**PROBLEM DESCRIPTION**
Look through the entries below and extract exactly the lines from the one containing "match m with" through the one containing "Definition dict_merge (a", ends included.

========================================

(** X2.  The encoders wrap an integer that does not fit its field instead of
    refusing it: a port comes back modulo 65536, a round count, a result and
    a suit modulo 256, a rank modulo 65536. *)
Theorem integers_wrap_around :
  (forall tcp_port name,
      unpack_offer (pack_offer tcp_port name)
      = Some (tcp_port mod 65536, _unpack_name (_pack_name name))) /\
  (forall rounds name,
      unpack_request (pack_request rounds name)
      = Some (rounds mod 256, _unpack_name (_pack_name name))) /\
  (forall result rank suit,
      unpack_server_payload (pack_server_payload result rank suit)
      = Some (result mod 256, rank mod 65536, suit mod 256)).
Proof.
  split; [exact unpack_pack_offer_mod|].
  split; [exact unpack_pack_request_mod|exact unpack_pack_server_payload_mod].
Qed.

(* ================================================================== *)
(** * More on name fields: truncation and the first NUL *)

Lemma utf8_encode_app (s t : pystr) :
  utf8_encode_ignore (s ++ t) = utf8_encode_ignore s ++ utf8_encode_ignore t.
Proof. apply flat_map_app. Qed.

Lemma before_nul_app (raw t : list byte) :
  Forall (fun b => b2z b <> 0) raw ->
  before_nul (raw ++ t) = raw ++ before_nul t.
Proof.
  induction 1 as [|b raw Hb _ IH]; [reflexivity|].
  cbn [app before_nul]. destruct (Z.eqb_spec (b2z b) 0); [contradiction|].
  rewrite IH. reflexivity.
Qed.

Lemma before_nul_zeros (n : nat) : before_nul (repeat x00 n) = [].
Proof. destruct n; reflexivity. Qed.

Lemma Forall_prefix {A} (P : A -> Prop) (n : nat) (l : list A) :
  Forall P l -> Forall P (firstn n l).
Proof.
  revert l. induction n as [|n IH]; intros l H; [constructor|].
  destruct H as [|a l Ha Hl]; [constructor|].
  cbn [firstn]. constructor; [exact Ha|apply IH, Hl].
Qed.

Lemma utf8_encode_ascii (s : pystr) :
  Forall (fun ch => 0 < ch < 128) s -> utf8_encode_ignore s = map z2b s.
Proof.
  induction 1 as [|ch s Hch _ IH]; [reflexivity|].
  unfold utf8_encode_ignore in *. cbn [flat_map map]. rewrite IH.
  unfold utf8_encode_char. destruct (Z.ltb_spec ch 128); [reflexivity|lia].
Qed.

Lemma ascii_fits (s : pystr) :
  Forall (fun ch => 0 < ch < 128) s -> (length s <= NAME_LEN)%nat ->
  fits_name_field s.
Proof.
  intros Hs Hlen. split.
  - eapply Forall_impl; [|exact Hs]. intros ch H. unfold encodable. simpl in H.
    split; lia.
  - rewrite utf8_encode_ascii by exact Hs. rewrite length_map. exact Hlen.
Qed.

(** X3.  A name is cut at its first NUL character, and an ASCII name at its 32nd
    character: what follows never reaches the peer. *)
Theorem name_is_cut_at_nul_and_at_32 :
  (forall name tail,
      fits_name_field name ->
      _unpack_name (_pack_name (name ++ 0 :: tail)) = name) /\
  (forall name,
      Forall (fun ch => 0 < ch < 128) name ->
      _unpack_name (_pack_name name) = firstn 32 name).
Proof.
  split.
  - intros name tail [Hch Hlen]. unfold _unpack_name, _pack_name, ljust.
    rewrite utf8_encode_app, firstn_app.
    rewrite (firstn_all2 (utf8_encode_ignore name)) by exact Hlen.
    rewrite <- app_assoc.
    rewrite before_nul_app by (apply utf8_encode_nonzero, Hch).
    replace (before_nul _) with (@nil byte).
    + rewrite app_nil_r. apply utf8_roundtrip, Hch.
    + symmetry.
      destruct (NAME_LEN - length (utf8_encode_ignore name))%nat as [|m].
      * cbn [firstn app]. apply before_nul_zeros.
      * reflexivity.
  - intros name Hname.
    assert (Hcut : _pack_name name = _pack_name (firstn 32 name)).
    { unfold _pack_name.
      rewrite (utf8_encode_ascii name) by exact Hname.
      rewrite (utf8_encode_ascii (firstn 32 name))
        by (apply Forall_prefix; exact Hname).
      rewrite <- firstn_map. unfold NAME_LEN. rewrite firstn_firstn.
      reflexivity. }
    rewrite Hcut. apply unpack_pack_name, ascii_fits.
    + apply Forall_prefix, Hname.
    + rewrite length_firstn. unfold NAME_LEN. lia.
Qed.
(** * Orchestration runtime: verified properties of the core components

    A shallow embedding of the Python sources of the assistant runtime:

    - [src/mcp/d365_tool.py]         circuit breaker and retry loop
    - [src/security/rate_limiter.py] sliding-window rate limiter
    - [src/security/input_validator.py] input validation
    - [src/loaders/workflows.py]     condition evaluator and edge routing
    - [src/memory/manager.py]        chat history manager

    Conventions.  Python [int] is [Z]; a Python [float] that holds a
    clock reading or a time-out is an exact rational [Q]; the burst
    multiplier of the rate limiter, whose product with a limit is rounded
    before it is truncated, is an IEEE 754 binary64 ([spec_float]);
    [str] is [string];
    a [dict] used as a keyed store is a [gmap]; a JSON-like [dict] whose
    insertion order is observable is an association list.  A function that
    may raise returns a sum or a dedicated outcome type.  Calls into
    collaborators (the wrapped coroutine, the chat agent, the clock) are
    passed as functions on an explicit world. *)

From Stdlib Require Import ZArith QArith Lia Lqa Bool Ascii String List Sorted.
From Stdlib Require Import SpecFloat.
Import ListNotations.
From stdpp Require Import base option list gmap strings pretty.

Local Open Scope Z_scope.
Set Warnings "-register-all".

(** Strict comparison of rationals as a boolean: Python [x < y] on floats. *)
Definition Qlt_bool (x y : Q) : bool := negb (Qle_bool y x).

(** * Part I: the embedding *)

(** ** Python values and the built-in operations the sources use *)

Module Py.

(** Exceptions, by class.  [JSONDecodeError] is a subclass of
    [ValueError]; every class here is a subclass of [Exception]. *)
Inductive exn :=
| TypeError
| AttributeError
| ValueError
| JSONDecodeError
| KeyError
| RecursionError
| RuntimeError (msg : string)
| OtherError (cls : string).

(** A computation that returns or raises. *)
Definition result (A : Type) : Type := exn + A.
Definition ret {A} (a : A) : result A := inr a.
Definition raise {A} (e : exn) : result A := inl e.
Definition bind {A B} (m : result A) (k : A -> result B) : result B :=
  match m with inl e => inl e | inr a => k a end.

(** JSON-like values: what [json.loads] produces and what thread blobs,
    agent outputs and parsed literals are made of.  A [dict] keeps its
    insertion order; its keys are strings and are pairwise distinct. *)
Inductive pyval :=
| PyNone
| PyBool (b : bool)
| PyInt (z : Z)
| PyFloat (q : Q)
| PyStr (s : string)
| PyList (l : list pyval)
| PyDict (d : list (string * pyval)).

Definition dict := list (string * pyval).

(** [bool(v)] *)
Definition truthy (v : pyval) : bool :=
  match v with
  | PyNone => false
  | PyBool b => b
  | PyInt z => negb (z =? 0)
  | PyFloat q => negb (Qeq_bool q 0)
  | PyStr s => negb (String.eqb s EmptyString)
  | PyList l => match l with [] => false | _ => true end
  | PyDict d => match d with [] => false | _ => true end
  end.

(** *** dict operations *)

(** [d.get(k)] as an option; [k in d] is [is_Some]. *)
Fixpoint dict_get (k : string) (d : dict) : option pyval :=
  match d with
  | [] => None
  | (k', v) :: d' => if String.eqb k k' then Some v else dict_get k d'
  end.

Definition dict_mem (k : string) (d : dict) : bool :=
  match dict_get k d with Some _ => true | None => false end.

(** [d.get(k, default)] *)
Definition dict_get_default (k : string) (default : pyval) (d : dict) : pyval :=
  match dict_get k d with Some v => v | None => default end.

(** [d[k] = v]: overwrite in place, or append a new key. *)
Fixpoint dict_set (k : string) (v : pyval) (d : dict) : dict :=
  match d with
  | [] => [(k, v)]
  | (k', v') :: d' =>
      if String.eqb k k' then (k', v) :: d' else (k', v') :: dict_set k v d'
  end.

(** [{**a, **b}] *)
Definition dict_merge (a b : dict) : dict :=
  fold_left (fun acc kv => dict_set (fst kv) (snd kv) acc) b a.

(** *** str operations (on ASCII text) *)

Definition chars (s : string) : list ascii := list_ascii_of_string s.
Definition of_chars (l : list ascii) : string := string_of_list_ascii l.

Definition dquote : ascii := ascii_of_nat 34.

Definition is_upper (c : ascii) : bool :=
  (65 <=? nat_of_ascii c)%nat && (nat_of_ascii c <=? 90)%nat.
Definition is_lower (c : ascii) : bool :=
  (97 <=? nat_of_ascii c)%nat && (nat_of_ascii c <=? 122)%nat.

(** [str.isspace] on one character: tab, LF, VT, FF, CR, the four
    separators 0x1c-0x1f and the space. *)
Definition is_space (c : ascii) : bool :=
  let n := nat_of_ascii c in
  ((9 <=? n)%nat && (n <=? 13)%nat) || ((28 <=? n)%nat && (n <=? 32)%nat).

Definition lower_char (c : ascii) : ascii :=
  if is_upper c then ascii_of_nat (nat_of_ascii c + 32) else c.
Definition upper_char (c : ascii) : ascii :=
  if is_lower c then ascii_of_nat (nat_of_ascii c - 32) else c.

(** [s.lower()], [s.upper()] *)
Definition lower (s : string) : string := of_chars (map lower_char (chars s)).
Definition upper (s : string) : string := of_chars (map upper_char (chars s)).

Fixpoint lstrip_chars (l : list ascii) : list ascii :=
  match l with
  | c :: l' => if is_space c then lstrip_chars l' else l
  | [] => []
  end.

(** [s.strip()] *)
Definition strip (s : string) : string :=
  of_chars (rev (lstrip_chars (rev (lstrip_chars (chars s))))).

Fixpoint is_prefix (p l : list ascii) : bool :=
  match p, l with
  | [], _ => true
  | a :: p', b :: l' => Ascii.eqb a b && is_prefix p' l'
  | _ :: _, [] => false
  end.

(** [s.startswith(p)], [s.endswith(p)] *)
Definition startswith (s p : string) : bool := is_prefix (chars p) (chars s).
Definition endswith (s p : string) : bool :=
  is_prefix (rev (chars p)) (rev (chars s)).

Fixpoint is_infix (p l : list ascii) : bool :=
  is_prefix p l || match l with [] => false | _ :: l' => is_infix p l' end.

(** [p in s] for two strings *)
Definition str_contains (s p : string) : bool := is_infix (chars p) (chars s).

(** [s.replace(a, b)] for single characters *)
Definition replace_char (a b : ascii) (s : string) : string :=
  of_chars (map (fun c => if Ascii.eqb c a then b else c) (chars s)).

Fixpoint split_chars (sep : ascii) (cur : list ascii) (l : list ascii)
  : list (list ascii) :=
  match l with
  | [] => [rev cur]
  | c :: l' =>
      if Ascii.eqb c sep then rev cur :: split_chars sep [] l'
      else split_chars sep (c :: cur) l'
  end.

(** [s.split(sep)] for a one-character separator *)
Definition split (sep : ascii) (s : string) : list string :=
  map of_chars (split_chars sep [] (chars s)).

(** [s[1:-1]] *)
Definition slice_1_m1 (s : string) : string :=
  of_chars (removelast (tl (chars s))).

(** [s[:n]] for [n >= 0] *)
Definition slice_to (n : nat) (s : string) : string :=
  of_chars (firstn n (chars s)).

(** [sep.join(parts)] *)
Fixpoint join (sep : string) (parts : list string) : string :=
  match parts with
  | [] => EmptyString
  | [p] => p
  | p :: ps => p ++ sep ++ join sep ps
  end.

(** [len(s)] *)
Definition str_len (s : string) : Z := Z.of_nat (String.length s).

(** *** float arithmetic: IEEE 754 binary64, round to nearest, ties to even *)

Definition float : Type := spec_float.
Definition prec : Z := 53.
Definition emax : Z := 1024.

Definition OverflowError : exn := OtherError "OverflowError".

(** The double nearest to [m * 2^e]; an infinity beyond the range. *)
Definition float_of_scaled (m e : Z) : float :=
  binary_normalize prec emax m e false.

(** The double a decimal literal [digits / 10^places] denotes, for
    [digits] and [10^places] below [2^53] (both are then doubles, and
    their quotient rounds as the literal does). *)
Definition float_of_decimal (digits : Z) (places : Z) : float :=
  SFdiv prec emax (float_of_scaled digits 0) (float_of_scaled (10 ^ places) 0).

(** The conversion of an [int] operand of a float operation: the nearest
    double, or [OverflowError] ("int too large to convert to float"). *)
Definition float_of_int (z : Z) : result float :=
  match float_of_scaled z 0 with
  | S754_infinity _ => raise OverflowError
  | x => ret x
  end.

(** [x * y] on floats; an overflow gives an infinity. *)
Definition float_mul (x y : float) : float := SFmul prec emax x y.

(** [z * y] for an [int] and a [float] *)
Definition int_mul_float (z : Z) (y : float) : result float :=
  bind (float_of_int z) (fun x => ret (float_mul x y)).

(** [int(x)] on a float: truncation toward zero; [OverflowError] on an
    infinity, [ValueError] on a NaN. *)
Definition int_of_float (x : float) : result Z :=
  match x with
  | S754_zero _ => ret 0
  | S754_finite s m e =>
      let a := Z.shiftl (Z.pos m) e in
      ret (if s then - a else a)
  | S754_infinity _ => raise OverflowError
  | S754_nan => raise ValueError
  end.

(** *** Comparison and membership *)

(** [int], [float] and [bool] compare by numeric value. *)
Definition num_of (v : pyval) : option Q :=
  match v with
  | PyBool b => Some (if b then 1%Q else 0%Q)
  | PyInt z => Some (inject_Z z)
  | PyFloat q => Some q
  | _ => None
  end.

========================================

**TASK RESULT**
  match m with inl e => inl e | inr a => k a end.

(** JSON-like values: what [json.loads] produces and what thread blobs,
    agent outputs and parsed literals are made of.  A [dict] keeps its
    insertion order; its keys are strings and are pairwise distinct. *)
Inductive pyval :=
| PyNone
| PyBool (b : bool)
| PyInt (z : Z)
| PyFloat (q : Q)
| PyStr (s : string)
| PyList (l : list pyval)
| PyDict (d : list (string * pyval)).

Definition dict := list (string * pyval).

(** [bool(v)] *)
Definition truthy (v : pyval) : bool :=
  match v with
  | PyNone => false
  | PyBool b => b
  | PyInt z => negb (z =? 0)
  | PyFloat q => negb (Qeq_bool q 0)
  | PyStr s => negb (String.eqb s EmptyString)
  | PyList l => match l with [] => false | _ => true end
  | PyDict d => match d with [] => false | _ => true end
  end.

(** *** dict operations *)

(** [d.get(k)] as an option; [k in d] is [is_Some]. *)
Fixpoint dict_get (k : string) (d : dict) : option pyval :=
  match d with
  | [] => None
  | (k', v) :: d' => if String.eqb k k' then Some v else dict_get k d'
  end.

Definition dict_mem (k : string) (d : dict) : bool :=
  match dict_get k d with Some _ => true | None => false end.

(** [d.get(k, default)] *)
Definition dict_get_default (k : string) (default : pyval) (d : dict) : pyval :=
  match dict_get k d with Some v => v | None => default end.

(** [d[k] = v]: overwrite in place, or append a new key. *)
Fixpoint dict_set (k : string) (v : pyval) (d : dict) : dict :=
  match d with
  | [] => [(k, v)]
  | (k', v') :: d' =>
      if String.eqb k k' then (k', v) :: d' else (k', v') :: dict_set k v d'
  end.

(** [{**a, **b}] *)
Definition dict_merge (a b : dict) : dict :=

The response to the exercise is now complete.